Grazia a te e pace da Dio, nostro padre, e dal Signore Gesù Cristo.

In questa intima lettera l'apostolo non sottolinea il suo incarico apostolico, che non è necessario nel caso di un uomo che ha riconosciuto l'autorità del suo maestro: senza riserve. Invece fa emergere un altro fattore, cioè quello del suo essere stato in prigione per amore del Vangelo: Paolo, prigioniero di Cristo Gesù, e fratello Timoteo, a Filemone, il diletto e nostro compagno di lavoro. Era un privilegio prezioso di cui godeva Paolo, quello di portare ceppi e catene per amore del suo Signore e per conto del Vangelo che aveva proclamato così senza paura.

Benché fosse un prigioniero, era ancora nelle mani del Cristo esaltato, Signore della sua Chiesa, per cui non era necessario che temesse per sé alcun male se non quello che il Signore stesso permise che venisse. Nomina Timoteo, come nel caso della lettera ai Colossesi, non come coautore, ma come suo collaboratore nella grande opera di salvezza delle anime per Cristo e come fratello, sia nella fede che nell'opera della salvezza.

L'apostolo Filemone si rivolge come amati, l'amore comune in Cristo Gesù che li unisce in vincoli di tale intimità da superare in forza il più stretto rapporto terreno. Paolo si rivolge a Filemone come a un amico, preferendo supplicare con amore piuttosto che usare il tono alto del comando.
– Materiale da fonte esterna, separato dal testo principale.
(** The two rolling averages are undefined or non-negative. *)
Lemma avg_gain_nonneg data w i g :
  avg_gain data w !! i = Some g -> F.nan_or_nonneg g.
Proof.
  intros Hg. pose proof (lookup_lt_Some _ _ _ Hg) as Hi.
  unfold avg_gain in *. rewrite length_rolling_mean in Hi.
  eapply rolling_mean_nonneg; eauto using gain_nonneg.
Qed.

(** Entries of [gain] and [loss] at a position that has a predecessor. *)
Lemma gain_loss_lookup_S data i a b :
  data !! i = Some a -> data !! S i = Some b ->
  gain data !! S i = Some (gain_of (Fin (b - a)))
  /\ loss data !! S i = Some (loss_of (Fin (b - a))).
Proof.
  intros Ha Hb. rewrite gain_fmap, loss_fmap, !list_lookup_fmap.
  rewrite (delta_lookup_S _ _ _ _ Ha Hb). split; reflexivity.
Qed.

Lemma gain_of_up (q : Q) : (0 < q)%Q -> gain_of (Fin q) = Fin q.
Proof.
  intros Hq. unfold gain_of, F.gtb, F.ltb.
  rewrite Qcompare_Lt by assumption. reflexivity.
Qed.

Lemma gain_of_not_up (q : Q) : (q <= 0)%Q -> gain_of (Fin q) = Fin 0.
Proof.
  intros Hq%Qcompare_not_Lt. unfold gain_of, F.gtb, F.ltb.
  destruct (0 ?= q)%Q; first [reflexivity | congruence].
Qed.

Lemma loss_of_down (q : Q) : (q < 0)%Q -> loss_of (Fin q) = Fin (- q).
Proof.
  intros Hq. unfold loss_of, F.ltb.
  rewrite Qcompare_Lt by assumption. reflexivity.
Qed.

Lemma loss_of_not_down (q : Q) : (0 <= q)%Q -> loss_of (Fin q) = Fin (- 0).
Proof.
  intros Hq%Qcompare_not_Lt. unfold loss_of, F.ltb.
  destruct (q ?= 0)%Q; first [reflexivity | congruence].
Qed.

(** Every entry of a series satisfies [P] when the entry at 0 does and
    the entries at positions with a predecessor do. *)
Lemma Forall_over_delta (P : float64 -> Prop) (f : float64 -> float64) data :
  P (f NaN) ->
  (forall i a b, data !! i = Some a -> data !! S i = Some b ->
                 P (f (Fin (b - a)))) ->
  Forall P (f <$> delta data).
Proof.
  intros H0 HS. apply Forall_fmap, Forall_lookup. intros [|i] d Hd.
  - unfold delta in Hd. destruct data; [discriminate|].
    injection Hd as <-. exact H0.
  - apply delta_lookup_S_inv in Hd as (a & b & Ha & Hb & ->).
    cbn [compose]. eauto.
Qed.


Lemma flat_gain_zero data : flat data -> Forall F.zero (gain data).
Proof.
  intros Hflat. rewrite gain_fmap. apply Forall_over_delta.
  - reflexivity.
  - intros i a b Ha Hb. pose proof (Hflat _ _ _ Ha Hb).
    rewrite gain_of_not_up by lra. reflexivity.
Qed.
(** * GPS point cache: shallow embedding and verified properties

    Embedding of
      - src/features/gps/storage/gpsCache.ts   (bounded point cache)
      - src/features/gps/screens/GPSLiveDataScreen.tsx (ingestion throttle,
        the [watchPosition] success callback)
      - src/screens/HomeScreen.tsx             (polling reader, [load])
    together with the part of the JavaScript runtime these functions call:
    [JSON.stringify], [JSON.parse], [Array.isArray], [Array.prototype.slice]
    and promises. *)

From Stdlib Require Import ZArith NArith Ascii String List Lia Bool.
From stdpp Require Import base option list strings gmap.

Local Open Scope string_scope.
Local Open Scope list_scope.

(** ** JavaScript numbers

    A JavaScript number is an IEEE-754 double.  The cache only moves numbers
    through [JSON.stringify] and [JSON.parse], so a finite non-zero number is
    represented by the decimal expansion that [Number::toString] prints for
    it (ECMA-262, 6.1.6.1.20): the shortest digit string [s] that reads back
    as the same number and a decimal exponent.  [Finite neg q r e] stands for
    [(-1)^neg * (10*q + r) * 10^e]; the last digit [r] is non-zero, so every
    value has exactly one representation.  The non-finite values and the two
    zeros are separate constructors.

    Every finite double is such a decimal, and two doubles are equal exactly
    when their decimals are.  The type also holds decimals that are no
    double (more digits than a double has, or out of its range): reading a
    number text is exact here, where [JSON.parse] rounds to the nearest
    double.  On the texts [JSON.stringify] writes the two agree. *)

Inductive nzdigit : Type := D1 | D2 | D3 | D4 | D5 | D6 | D7 | D8 | D9.

Definition nzdigit_val (d : nzdigit) : N :=
  match d with
  | D1 => 1 | D2 => 2 | D3 => 3 | D4 => 4 | D5 => 5
  | D6 => 6 | D7 => 7 | D8 => 8 | D9 => 9
  end%N.

Definition nzdigit_of_N (n : N) : option nzdigit :=
  match n with
  | 1 => Some D1 | 2 => Some D2 | 3 => Some D3 | 4 => Some D4 | 5 => Some D5
  | 6 => Some D6 | 7 => Some D7 | 8 => Some D8 | 9 => Some D9
  | _ => None
  end%N.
E gli pone una distinzione speciale designandolo compagno di lavoro, termine altrimenti riservato principalmente ai predicatori del Vangelo, ma applicato a Priscilla e Aquila, Romani 16:3 .

Non solo perché Filemone aveva offerto l'uso della sua casa, ma anche perché mostrava il suo interesse in altri modi e si impegnava attivamente a diffondere il Vangelo con ogni mezzo a sua disposizione fu così onorato dall'apostolo. Il lavoro della Chiesa non si limita ai pastori e ai maestri, ma è affidato a tutti i cristiani.

Paolo include nel suo discorso anche altri membri della Chiesa Colossiana: E ad Appia, nostra sorella, e ad Archippo, nostro commilitone, e alla congregazione in casa tua. Apphia, o Appia, era apparentemente la moglie di Filemone, distinta anche per il suo interesse per l'opera del Signore, come altre donne i cui nomi spiccano nella storia della Chiesa primitiva, come Nary, Tryphena, Tryphosa, Priscilla, Euodia , Sintiche, Lidia.

Archippo sembra aver occupato una posizione ancora più importante di Filemone nella congregazione, Colossesi 4:17 , ed è quindi ritenuto da molti che fosse il vescovo, o pastore, della congregazione in quel momento. Un commilitone Paolo lo chiama, usando la figura retorica che gli piaceva molto.

2 Corinzi 10:3 ; 1 Timoteo 1:18 ; 2 Timoteo 2:3 . In generale. Paolo indirizzò la sua lettera a tutta la casa-congregazione di cui Archippo era a capo.

Non è affatto improbabile che l'intera congregazione di Colossae fosse ospitata nel cortile interno dell'abitazione di Filemone, poiché questo offriva uno spazio considerevole, se costruito alla maniera delle case greche o romane.

Il saluto è quello della maggior parte delle epistole paoline: grazia a voi e pace da Dio, Padre nostro, e dal Signore Gesù Cristo. Per grazia di Dio, quale è stata rivelata e manifestata in Gesù Cristo, è stata ristabilita la giusta relazione tra Dio e l'uomo. Riconciliato il Padre con l'umanità perduta e condannata mediante il sangue di Suo Figlio, era stata stabilita la pace tra le due parti contendenti, o meglio, il Dio giusto e santo, per amore dei meriti di Cristo, ha nuovamente accolto i figli che avevano lo lasciò nella disobbedienza.

Così per noi credenti Dio è nostro Padre; siamo stati restituiti alla filiazione attraverso la soddisfazione vicaria di Cristo, e siamo uniti in comunione sotto la bandiera del nostro eccelso Signore. Gesù Cristo, queste due persone della Divinità sono uguali in maestà e divinità.